Ces logements de fonction trouvent leur origine dans une époque où leur attribution était systématique pour les directeurs d’établissements scolaires, notamment dans les zones rurales ou isolées. Aujourd’hui, avec la mobilité accrue des personnels et les évolutions des modes de gestion des ressources humaines, leur utilité est remise en cause. « Le modèle date des années 1980, quand les directeurs de collèges ou lycées devaient souvent résider sur place. Ce n’est plus le cas aujourd’hui », explique un ancien responsable de l’Éducation nationale en Bretagne.

Pourtant, malgré les évolutions sociétales et professionnelles, le système n’a pas été repensé. Les logements restent attachés au statut des personnels dirigeants, sans que les collectivités n’aient la moindre marge de manœuvre pour les réaffecter ou les céder. « Les textes ne prévoient aucune possibilité de les libérer ou de les vendre, même si leur occupation n’est plus justifiée », souligne un expert en gestion publique.

Quelles pistes pour sortir de l’impasse ?

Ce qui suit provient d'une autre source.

(** X2.  On an initialised store whose rows are all older than [now] and
    which holds fewer than 500 rows, the item that [add] has just stored
    is the first one of the next [list()]. *)
Theorem added_todo_is_listed_first
        (t : Table) (e : Embedder) (cs : list Call)
        (fresh : string) (now : Z) (todoText : string) :
  (length t < 500)%nat ->
  (forall r, In r t -> row_timestamp r < now) ->
  hd_error (listing (snd (add_todo fresh now todoText (store t e true cs))))
  = Some (item_object fresh todoText now).
Proof.
  intros Hlen Hold. rewrite add_todo_eval. cbn [snd]. unfold store.
  rewrite newest_is_listed_first; [reflexivity | | exact Hold].
  rewrite length_app. cbn. lia.
Qed.

(** X3.  On an initialised store whose rows are all older than [now] and
    which holds at most 500 rows, for an id without double quotes, the item
    that [update] has just written is the first one of the next [list()],
    wherever the replaced row stood. *)
Theorem updated_todo_is_listed_first
        (t : Table) (e : Embedder) (n : bool) (cs : list Call)
        (now : Z) (todoId newText : string) :
  no_dquote todoId = true ->
  (length t <= 499)%nat ->
  (forall r, In r t -> row_timestamp r < now) ->
  hd_error (listing (snd (update_todo now todoId newText (store t e n cs))))
  = Some (item_object todoId newText now).
Proof.
  intros Hq Hlen Hold. rewrite update_todo_eval by assumption. cbn [snd].
  unfold store. rewrite newest_is_listed_first; [reflexivity | |].
  - rewrite length_app. cbn.
    pose proof (filter_length_le (fun r : Row => negb (String.eqb (row_id r) todoId)) t).
    unfold without_id. lia.
  - intros r Hr. apply without_id_spec in Hr as [Hr _]. now apply Hold.
Qed.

Face à ce constat, plusieurs pistes sont évoquées pour rationaliser la gestion de ce parc immobilier. L’une des solutions serait de mutualiser ces logements entre plusieurs établissements, afin d’optimiser leur occupation. Une autre piste consisterait à les céder à des bailleurs sociaux ou à les transformer en logements étudiants, en fonction des besoins locaux. « On pourrait imaginer une remise à plat du dispositif, avec une gestion centralisée par la Région », propose un élu départemental.

Cependant, les obstacles sont nombreux. D’abord, le statut des logements de fonction est protégé par des conventions collectives et des accords de travail, ce qui rend toute modification complexe. Ensuite, la vente de ces biens pourrait se heurter à des oppositions, notamment de la part des syndicats représentant les personnels. « Les discussions seront longues et techniques, mais l’enjeu est de taille : éviter de continuer à gaspiller des deniers publics », résume un observateur du secteur.

Et maintenant ?

Un groupe de travail associant la Région, les départements et les représentants des personnels a été constitué en 2025 pour examiner la question. Ses conclusions sont attendues pour la fin de l’année 2026. D’ici là, les collectivités devront continuer à assumer les coûts de gestion de ces logements, sans pouvoir en modifier l’usage. Une situation qui, à terme, pourrait pousser les élus à interpeller l’État pour une réforme législative permettant de sortir de ce statu quo.

Reste à savoir si la Bretagne parviendra à transformer ce gâchis en opportunité, ou si ce parc immobilier continuera de peser sur les budgets publics sans réel bénéfice pour l’intérêt général.

Seuls les personnels occupying des postes de direction (directeurs de collège ou de lycée, principaux, proviseurs) peuvent en bénéficier. Les enseignants ou autres agents administratifs n’y ont pas droit.